I didn't take the pain pill today. I hate the feeling it gives me. I don't understand how someone could get addicted to feeling that way all the time. No motivation, no strength to do anything, sleep all day. However, my back feels better today so it might have done something. The motrin is an anti-inflamatory to reduce swelling and the pain medicine was to keep me from being so tense I wouldn't let my back muscles relax. She would probably kill me if she found out but I think I will try a bike ride today. That isn't to hard and I need to do something.
I just started reading Strong Women stay Slim. I read Strong Women Stay Young and they are both excellent books. I might have to buy at least one of them. Most of the subjects I already knew through the research I have been doing on my journey but they cover it all so nicely but the workout is drawn right out for you. I told my son I want ankle weights for Christmas that go up to 20 pounds. I overheard him talking to a friend on the phone and he was telling the friend how much his mom and dad were working out and how good I was doing and looking. I could hear the pride in his voice and it made me proud. Ultimately to do this journey for yourselve and your health but your family benefits from it immensely. My husband told be I was getting some pretty irresistable curves. :-) blush blush.

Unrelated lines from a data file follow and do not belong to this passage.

(** * Proposal lifecycle of the UMA optimistic-oracle module (safeSnap plugin)

    A shallow embedding of

    - [src/plugins/safeSnap/utils/umaModule.ts]: [getBondDetails] and
      [getModuleDetailsUma], the function that reads the module contract, the
      collateral token and the optimistic oracle and assembles the status of
      one proposal;
    - [src/plugins/safeSnap/components/HandleOutcome.vue]: the table
      [QuestionStates] and the computed property [questionState] that maps
      that status to the state shown to the user; [ensureRightNetwork],
      [getTransactions], [updateDetails], the three actions and the
      template;
    - [src/plugins/oSnap/components/TransactionBuilder/ContractInteraction.vue]:
      the functions that update the form and emit the transaction.

    Asynchronous contract reads are modelled in a small monad that records
    every read in a trace and can fail; the chain is a read-only snapshot. *)

From Stdlib Require Import ZArith List String Ascii Bool Lia.
From Stdlib Require Import DecimalString DecimalZ.
From Stdlib Require HexadecimalString HexadecimalZ.
Import ListNotations.

Local Open Scope string_scope.
Local Open Scope list_scope.
Local Open Scope Z_scope.

(* ================================================================= *)
(** ** JavaScript values and the library functions the code relies on *)

Module Js.

(** Truthiness of a string: only the empty string is falsy. *)
Definition truthy_string (s : string) : bool :=
  match s with
  | EmptyString => false
  | String _ _ => true
  end.

(** [BigNumber.prototype.toString()]: the canonical decimal numeral. *)
Definition BigNumber_toString (z : Z) : string :=
  NilZero.string_of_int (Z.to_int z).

(** [Number(bn)] for a BigNumber [bn]: the object is converted through its
    [toString()] and the numeral is read as an IEEE-754 binary64 value,
    that is, the integer is rounded to 53 significant bits, ties to even.
    The result is an integer again, so it is kept in [Z].  (Every uint256
    is far below the overflow threshold 2^1024.) *)
Definition Number (z : Z) : Z :=
  let a := Z.abs z in
  if a <? 2 ^ 53 then z
  else
    let e := Z.log2 a - 52 in
    let q := Z.shiftr a e in
    let r := a - Z.shiftl q e in
    let half := 2 ^ (e - 1) in
    let q' := if (half <? r) || ((r =? half) && Z.odd q) then q + 1 else q in
    Z.sgn z * Z.shiftl q' e.

(** [s.startsWith(p)]. *)
Fixpoint startsWith (p s : string) : bool :=
  match p, s with
  | EmptyString, _ => true
  | String a p', String b s' => Ascii.eqb a b && startsWith p' s'
  | String _ _, EmptyString => false
  end.

(** The string without its first [n] characters. *)
Fixpoint skip (n : nat) (s : string) : string :=
  match n, s with
  | O, _ => s
  | S n', String _ s' => skip n' s'
  | S _, EmptyString => EmptyString
  end.

(** [s.replace(pat, rep)] with a string pattern: only the first occurrence
    is replaced. *)
Fixpoint replace (pat rep s : string) : string :=
  if startsWith pat s then (rep ++ skip (String.length pat) s)%string
  else match s with
       | EmptyString => EmptyString
       | String c s' => String c (replace pat rep s')
       end.

(** [arr.includes(x)] on an array of strings. *)
Definition includes (arr : list string) (x : string) : bool :=
  existsb (String.eqb x) arr.

(** [arr.some(p)]. *)
Definition some {A} (p : A -> bool) (arr : list A) : bool := existsb p arr.

End Js.

(* ================================================================= *)
(** ** The status object and the state shown to the user *)

(** The object built in the [.then] callback of [getRequest]
    (umaModule.ts, lines 186-194).  [resolvedPrice] and [proposalTime] are
    fields of the decoded oracle request: a BigNumber ([Some z]) or
    [undefined] ([None]) when the decoded result has no such field. *)
Record FullProposalEvent := {
  expirationTimestamp : Z;
  isExpired : bool;
  isDisputed : bool;
  isSettled : bool;
  resolvedPrice : option Z;
  proposalHash : string;
  proposalTime : option Z
}.

(** The three values the field [proposalEvent] of the status can hold:
    [thisModuleFullProposalEvent[0]] is [undefined] for an empty array and an
    object otherwise; the branch without transactions stores [{}]. *)
Inductive ProposalEventValue :=
| PEUndefined
| PEEmptyObject
| PEObject (e : FullProposalEvent).

(** The object returned by [getModuleDetailsUma]. *)
Record ModuleDetailsUma := {
  dao : string;
  oracle : string;
  rules : string;
  minimumBond : Z;
  expiration : Z;
  allowance : Z;
  collateral : string;
  decimals : Z;
  symbol : string;
  userBalance : Z;
  needsBondApproval : bool;
  noTransactions : bool;
  activeProposal : bool;
  proposalEvent : ProposalEventValue;
  proposalExecuted : bool
}.

Module HandleOutcome.

(** The frozen table [QuestionStates] (HandleOutcome.vue, lines 37-48). *)
Inductive QuestionState :=
| error
| noWalletConnection
| loading
| waitingForProposal
| proposalApproved
| proposalRejected
| completelyExecuted
| disputedButNotResolved
| disputedResolvedValid.

Definition QuestionStates (s : QuestionState) : Z :=
  match s with
  | error => -1
  | noWalletConnection => 0
  | loading => 1
  | waitingForProposal => 2
  | proposalApproved => 3
  | proposalRejected => 4
  | completelyExecuted => 5
  | disputedButNotResolved => 6
  | disputedResolvedValid => 7
  end.

(** Reading a boolean field of [proposalEvent] in a condition: a missing
    field of [{}] is [undefined], which is falsy. *)
Definition field (f : FullProposalEvent -> bool) (pe : ProposalEventValue) : bool :=
  match pe with
  | PEObject e => f e
  | _ => false
  end.

(** [!proposalEvent.resolvedPrice]: a BigNumber is an object, hence truthy
    whatever its value; [undefined] is falsy. *)
Definition not_resolvedPrice (pe : ProposalEventValue) : bool :=
  match pe with
  | PEObject e => match resolvedPrice e with Some _ => false | None => true end
  | _ => true
  end.

(** [proposalEvent.resolvedPrice == 0]: [undefined == 0] is false; a
    BigNumber is converted to a primitive through [toString()] and then
    compared as a number. *)
Definition resolvedPrice_eq_0 (pe : ProposalEventValue) : bool :=
  match pe with
  | PEObject e =>
      match resolvedPrice e with
      | Some z => Js.Number z =? 0
      | None => false
      end
  | _ => false
  end.

(** The computed property [questionState] (HandleOutcome.vue, lines
    228-268).  [account] is [web3.value.account], [isLoading] is
    [loading.value] and [questionDetails] is [questionDetails.value]
    ([None] for [undefined]). *)
Definition questionState (account : string) (isLoading : bool)
    (questionDetails : option ModuleDetailsUma) : QuestionState :=
  if negb (Js.truthy_string account) then noWalletConnection
  else if isLoading then loading
  else
    match questionDetails with
    | None => error
    | Some details =>
        let pe := proposalEvent details in
        match pe with
        | PEUndefined => waitingForProposal
        | _ =>
            if field isExpired pe && negb (field isSettled pe)
            then proposalApproved
            else if field isSettled pe && negb (field isDisputed pe)
            then proposalApproved
            else if field isSettled pe
            then completelyExecuted
            else if field isDisputed pe && not_resolvedPrice pe
            then waitingForProposal
            else if field isDisputed pe && resolvedPrice_eq_0 pe
            then proposalRejected
            else error
        end
    end.

End HandleOutcome.

(* ================================================================= *)
(** ** The chain, the library and the monad of asynchronous reads *)

(** One element of [transactions]: the tuple
    [(address to, uint8 operation, uint256 value, bytes data)]. *)
Record Transaction := {
  to : string;
  operation : Z;
  value : Z;
  data : string
}.

(** The functions of ethers that the code calls and that are not part of the
    repository.  Byte strings ([bytes], [BytesLike], the hex strings ethers
    returns for them) are represented by their content, a [string] of bytes.
    - [isAddress s]: [getAddress(s)] accepts [s];
    - [abi_encode txs]: the ABI encoding of a batch whose fields are all
      well formed;
    - [toUtf8String b]: [None] when ethers throws on invalid UTF-8. *)
Record Ethers := {
  keccak256 : string -> string;
  isAddress : string -> bool;
  abi_encode : list Transaction -> string;
  toUtf8String : string -> option string
}.

(** Arguments of the oracle event [ProposePrice]. *)
Record ProposePriceEvent := {
  pp_requester : string;
  pp_identifier : string;
  pp_timestamp : Z;
  pp_ancillaryData : string;
  pp_expirationTimestamp : Z
}.

(** Arguments of the module event [TransactionsProposed] that the code reads. *)
Record TransactionsProposedEvent := {
  tp_explanation : string;
  tp_proposalTime : Z
}.

(** Arguments of the module event [ProposalExecuted]. *)
Record ProposalExecutedEvent := {
  pe_proposalHash : string;
  pe_proposalTime : Z
}.

(** The decoded result of the oracle's [getRequest].  [resolvedPrice] and
    [timestamp] are read by name from the decoded tuple; a name the ABI
    constant does not give to an output reads as [undefined] ([None]). *)
Record Request := {
  rq_disputer : string;
  rq_settled : bool;
  rq_resolvedPrice : option Z;
  rq_timestamp : option Z
}.

(** The five results of the [multicall]. *)
Record MulticallResult := {
  mc_avatar : string;
  mc_optimisticOracle : string;
  mc_rules : string;
  mc_bondAmount : Z;
  mc_liveness : Z
}.

(** Every read the code can start, with the contract it goes to. *)
Inductive Call :=
| Multicall (network moduleAddress : string)
| Module_collateral (moduleAddress : string)
| Erc20_symbol (token : string)
| Erc20_decimals (token : string)
| Erc20_allowance (token owner spender : string)
| Erc20_balanceOf (token owner : string)
| Module_proposalHashes (moduleAddress hash : string)
| Oracle_ProposePrice (oracleAddress requester : string)
| Oracle_getRequest (oracleAddress requester identifier : string)
    (timestamp : Z) (ancillaryData : string)
| Module_TransactionsProposed (moduleAddress : string)
| Module_ProposalExecuted (moduleAddress hash : string).
Lemma minimap2_from_step (ln bad : Z) (line : string) (output : list string) :
  report ≠ 0 →
  ∃ reports,
    yielded reports = []
    ∧ minimap2_from int report ln bad (line :: output)
      = match read_line int line with
        | Header =>
            (reports ++ (minimap2_from int report (ln + 1) bad output).1,
             (minimap2_from int report (ln + 1) bad output).2)
        | Unmapped =>
            (reports ++ (minimap2_from int report (ln + 1) (bad + 1) output).1,
             (minimap2_from int report (ln + 1) (bad + 1) output).2)
        | Mapped row =>
            (reports
               ++ Yield row :: (minimap2_from int report (ln + 1) bad output).1,
             (minimap2_from int report (ln + 1) bad output).2)
        | Malformed => (reports, ValueError)
        end.
Proof.
  intros Hreport.
  exists (if decide (ln `mod` report = 0 ∧ ln > 0) then [Report ln bad] else []).
  split; [by case_decide|].
  cbn [minimap2_from]. rewrite decide_False by done.
  destruct (read_line int line); try done;
    by destruct (minimap2_from int report _ _ output).
Qed.
(** * ClientEngine: the client side of the step-synchronisation loop

    A shallow embedding of [src/ClientEngine.js].  The engine object and the
    fields of the game engine it reads and writes become one record; every
    method becomes a function from engine state to engine state.  Calls into
    collaborators that are not part of the file (the socket, the game engine's
    event emitter, [processInput], the trace) are recorded, in call order, in
    two logs carried by the state, so that "what was sent" and "what was
    applied, and when" can be read back from a run. *)

From Stdlib Require Import ZArith List String Bool Arith Lia Sorted.
Import ListNotations.
Open Scope string_scope.
Open Scope list_scope.
Open Scope Z_scope.

(** ** JavaScript numbers, as far as the engine uses them *)

(** [playerId], [messageIndex] and [serverStep] hold either nothing yet
    ([undefined]), [NaN], or a number; [JNum z] is the number (or, for an
    identifier, the string of digits) whose value is the integer [z]. *)
Inductive JsNum : Type :=
| JUndefined
| JNaN
| JNum (z : Z).

(** [if (v)]: [undefined], [NaN] and [0] are falsy. *)
Definition truthy (v : JsNum) : bool :=
  match v with
  | JNum z => negb (z =? 0)
  | _ => false
  end.

(** JavaScript numbers are IEEE doubles.  [round53 z] is the double nearest
    to the integer [z], ties to the even significand: what an operation on
    doubles returns when its exact result is [z], and what a string of
    digits converts to.  Integers below 2^53 in magnitude are doubles
    themselves; above, 53 significant bits are kept.  (From 2^1024 on a
    double is [Infinity]; such magnitudes are outside this model.) *)
Definition round53 (z : Z) : Z :=
  let a := Z.abs z in
  if a <? 2 ^ 53 then z
  else
    let e := Z.log2 a - 52 in
    let q := a / 2 ^ e in
    let r := a mod 2 ^ e in
    let half := 2 ^ (e - 1) in
    let q' := if r <? half then q
              else if half <? r then q + 1
              else if Z.even q then q else q + 1 in
    Z.sgn z * (q' * 2 ^ e).
(** After [k] passes the first [k] hints are written and [s] is the sum of
    the [k] counts, modulo [2^32]. *)
Lemma polyveck_make_hint_loop (h v0 v1 : polyveck) (k : nat) :
  (k <= length h)%nat ->
  for_loop 0 k (fun i '(h, s) =>
    let '(hi, n) := poly_make_hint (v0 !!! i) (v1 !!! i) in
    (<[i := hi]> h, uadd32 s n)) (h, 0) =
  (((fun i => (poly_make_hint (v0 !!! i) (v1 !!! i)).1) <$> seq 0 k) ++ drop k h,
   sumZ ((fun i => (poly_make_hint (v0 !!! i) (v1 !!! i)).2) <$> seq 0 k) mod 2 ^ 32).
Proof.
  induction k as [|k IH]; intros Hk.
  - by rewrite for_loop_empty.
  - rewrite for_loop_S, IH by lia. cbv beta iota.
    destruct (poly_make_hint (v0 !!! k) (v1 !!! k)) as [hi n] eqn:Hpmh.
    rewrite !seq_S, !fmap_app. cbn [fmap list_fmap Nat.add]. rewrite Hpmh. cbn [fst snd].
    f_equal.
    + rewrite insert_app_r_alt by (rewrite length_fmap, length_seq; lia).
      rewrite length_fmap, length_seq, Nat.sub_diag.
      destruct (lookup_lt_is_Some_2 h k) as [x Hx]; [lia|].
      rewrite (drop_S h x k Hx). cbn [list_insert insert]. by rewrite <- app_assoc.
    + unfold uadd32. rewrite sumZ_app. cbn [sumZ foldr].
      rewrite Z.add_0_r. apply Zplus_mod_idemp_l.
Qed.

Lemma hint_counts_no_wrap (v0 v1 : polyveck) :
  (forall i, (i < K mode)%nat ->
     0 <= (poly_make_hint (v0 !!! i) (v1 !!! i)).2 <= Z.of_nat N) ->
  0 <= sumZ ((fun i => (poly_make_hint (v0 !!! i) (v1 !!! i)).2) <$> seq 0 (K mode)) < 2 ^ 32.
Proof.
  intros Hcount.
  pose proof (sumZ_bounds
    ((fun i => (poly_make_hint (v0 !!! i) (v1 !!! i)).2) <$> seq 0 (K mode)) (Z.of_nat N))
    as Hb.
  rewrite length_fmap, length_seq in Hb.
  pose proof (K_le_8 mode). unfold N in Hb.
  destruct Hb as [Hlo Hhi]; [|lia].
  apply Forall_fmap, Forall_forall. intros i Hi%in_seq. apply Hcount. lia.
Qed.
(** * LLMToolBridge: tool-call extraction, streaming detection, round loop

    A shallow embedding of the translation core of the proxy:
    - [ToolConverter], the class of tool-converter.ts: the prompt compiler
      and the extractor;
    - [ProxyHandler], the class of proxy-handler.ts: the non-streaming round
      loop and the streaming detector.

    The TypeScript runs on a JavaScript engine, so the embedding starts with
    the part of the runtime the code relies on ([JS]): strings as sequences of
    16-bit code units, [trim], [substring], [includes], the backtracking
    regular expressions the converter uses, [JSON.parse] / [JSON.stringify]
    with numbers as binary64 doubles, and the UTF-8 decoding of a buffer.
    Exceptions are explicit ([completion]). *)

From Stdlib Require Import String Ascii NArith ZArith Bool Lia DecimalString List.
From Stdlib Require Import SpecFloat.
From Stdlib Require Strings.Byte.
Import ListNotations.

Set Implicit Arguments.

(* ================================================================== *)
(** * The JavaScript runtime the code relies on *)
(* ================================================================== *)

Module JS.

(** ** Completions: a call returns normally or throws *)

Inductive JSError :=
| SyntaxError                       (* JSON.parse on malformed text *)
| TypeError                         (* property read on null / undefined *)
| Error (message : list N).         (* new Error(message) *)

Inductive completion (A : Type) :=
| Normal (a : A)
| Throw (e : JSError).

Arguments Normal {A} a.
Arguments Throw {A} e.

Definition bind {A B} (c : completion A) (k : A -> completion B) : completion B :=
  match c with
  | Normal a => k a
  | Throw e => Throw e
  end.

(** [try { c } catch (error) { h error }] *)
Definition try_catch {A} (c : completion A) (h : JSError -> completion A) : completion A :=
  match c with
  | Normal a => Normal a
  | Throw e => h e
  end.

Declare Scope js_scope.
Delimit Scope js_scope with js.
Notation "x <- c ;; k" := (bind c (fun x => k))
  (at level 61, c at next level, right associativity) : js_scope.

(** ** Strings *)

(** A JavaScript string is a finite sequence of UTF-16 code units. *)
Definition char16 := N.
Definition jsstring := list char16.

(** Source literals.  [lit] reads a literal as it stands; [jq] reads a literal
    in which every apostrophe stands for the double quote (code unit 34), so
    that JSON text can be written in one piece. *)
Definition lit (s : string) : jsstring :=
  map N_of_ascii (list_ascii_of_string s).

Definition jq (s : string) : jsstring :=
  map (fun c => if N.eqb c 39 then 34%N else c) (lit s).

Definition LF : jsstring := [10%N].

(** [a === b] on strings. *)
Fixpoint string_eqb (a b : jsstring) : bool :=
  match a, b with
  | [], [] => true
  | x :: a', y :: b' => N.eqb x y && string_eqb a' b'
  | _, _ => false
  end.

(** WhiteSpace and LineTerminator code units (ECMA-262 12.2, 12.3): what
    [String.prototype.trim] strips and what [\s] matches. *)
Definition isWhiteSpace (c : char16) : bool :=
  existsb (N.eqb c)
    [9; 10; 11; 12; 13; 32; 160; 5760; 8232; 8233; 8239; 8287; 12288; 65279]%N
  || (N.leb 8192 c && N.leb c 8202).

Fixpoint trimStart (s : jsstring) : jsstring :=
  match s with
  | c :: r => if isWhiteSpace c then trimStart r else s
  | [] => []
  end.

Definition trimEnd (s : jsstring) : jsstring := rev (trimStart (rev s)).

Definition trim (s : jsstring) : jsstring := trimEnd (trimStart s).

(** [s.startsWith(p)], [s.endsWith(p)], [s.includes(p)] *)
Fixpoint startsWith (s p : jsstring) : bool :=
  match p, s with
  | [], _ => true
  | x :: p', y :: s' => N.eqb x y && startsWith s' p'
  | _ :: _, [] => false
  end.

Definition endsWith (s p : jsstring) : bool := startsWith (rev s) (rev p).

Fixpoint includes (s p : jsstring) : bool :=
  startsWith s p ||
  match s with
  | [] => false
  | _ :: s' => includes s' p
  end.

(** [s.substring(start, end)]: both indices are clamped to [0, length] and
    swapped when out of order. *)
Definition clamp (len i : Z) : nat := Z.to_nat (Z.min (Z.max i 0) len).

Definition substring (s : jsstring) (start stop : Z) : jsstring :=
  let len := Z.of_nat (length s) in
  let a := clamp len start in
  let b := clamp len stop in
  let from := Nat.min a b in
  let to := Nat.max a b in
  firstn (to - from) (skipn from s).

(** [s.substring(start)] *)
Definition substring_from (s : jsstring) (start : Z) : jsstring :=
  substring s start (Z.of_nat (length s)).

(** [s[i]]: the code unit at index [i], or [undefined] ([None]). *)
Definition charAt (s : jsstring) (i : nat) : option char16 := nth_error s i.

(** Decimal rendering of a non-negative integer. *)
Definition decimal (n : N) : jsstring := lit (NilZero.string_of_uint (N.to_uint n)).

(** Truthiness of a string and of a possibly-null string. *)
Definition nonEmpty (s : jsstring) : bool :=
  match s with [] => false | _ :: _ => true end.

Definition truthyStr (s : option jsstring) : bool :=
  match s with Some t => nonEmpty t | None => false end.

(** ** Regular expressions

    The backtracking matcher of ECMA-262 22.2.2, for the constructs the
    converter's patterns use: literal characters, character classes, sequence,
    greedy and lazy [*], capturing groups, and the [i] flag.  As in the
    standard, an iteration of [*] that consumes nothing is rejected, so the
    number of iterations is bounded by the length of the input that is left:
    the local [fuel] of [Star] starts one above it and never runs out. *)

Module RegExp.

Inductive node :=
| Empty
| Char (c : char16)
| Class (p : char16 -> bool)
| Seq (a b : node)
| Star (greedy : bool) (a : node)
| Group (i : nat) (a : node).

(** A literal string as a pattern. *)
Fixpoint Lit (s : jsstring) : node :=
  match s with
  | [] => Empty
  | c :: t => Seq (Char c) (Lit t)
  end.

(** [\s] and [[\s\S]] *)
Definition ws : node := Class isWhiteSpace.
Definition any : node := Class (fun c => isWhiteSpace c || negb (isWhiteSpace c)).

(** Canonicalize (22.2.2.7.3) without the [u] flag.  Only ASCII letters
    occur in the patterns below, and no code unit above 127 canonicalizes to
    one, so folding a-z to A-Z decides every comparison they make. *)
Definition canonicalize (ignoreCase : bool) (c : char16) : char16 :=
  if ignoreCase && N.leb 97 c && N.leb c 122 then (c - 32)%N else c.

Record mstate := {
  rest : jsstring;                       (* input not yet consumed *)
  endIndex : nat;                        (* index of the next code unit *)
  captures : list (nat * jsstring)       (* most recent first *)
}.

Definition continuation := mstate -> option mstate.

We are making another meal out of my new cookbook. Southwest Beef and linguine toss. I am always dissappointed in southwest because I want it to taste the same as it does in New Mexico and Utah etc.... and it always falls short. I hope this taste like tex mex. I am having a spinach salad with manderin orange slices and walnuts on the side and my favorite dressing. I have a pasta maker and was thinking of making the linguine but just sitting here typing this short entry my back is hurting. I can't wait until my massage on Monday.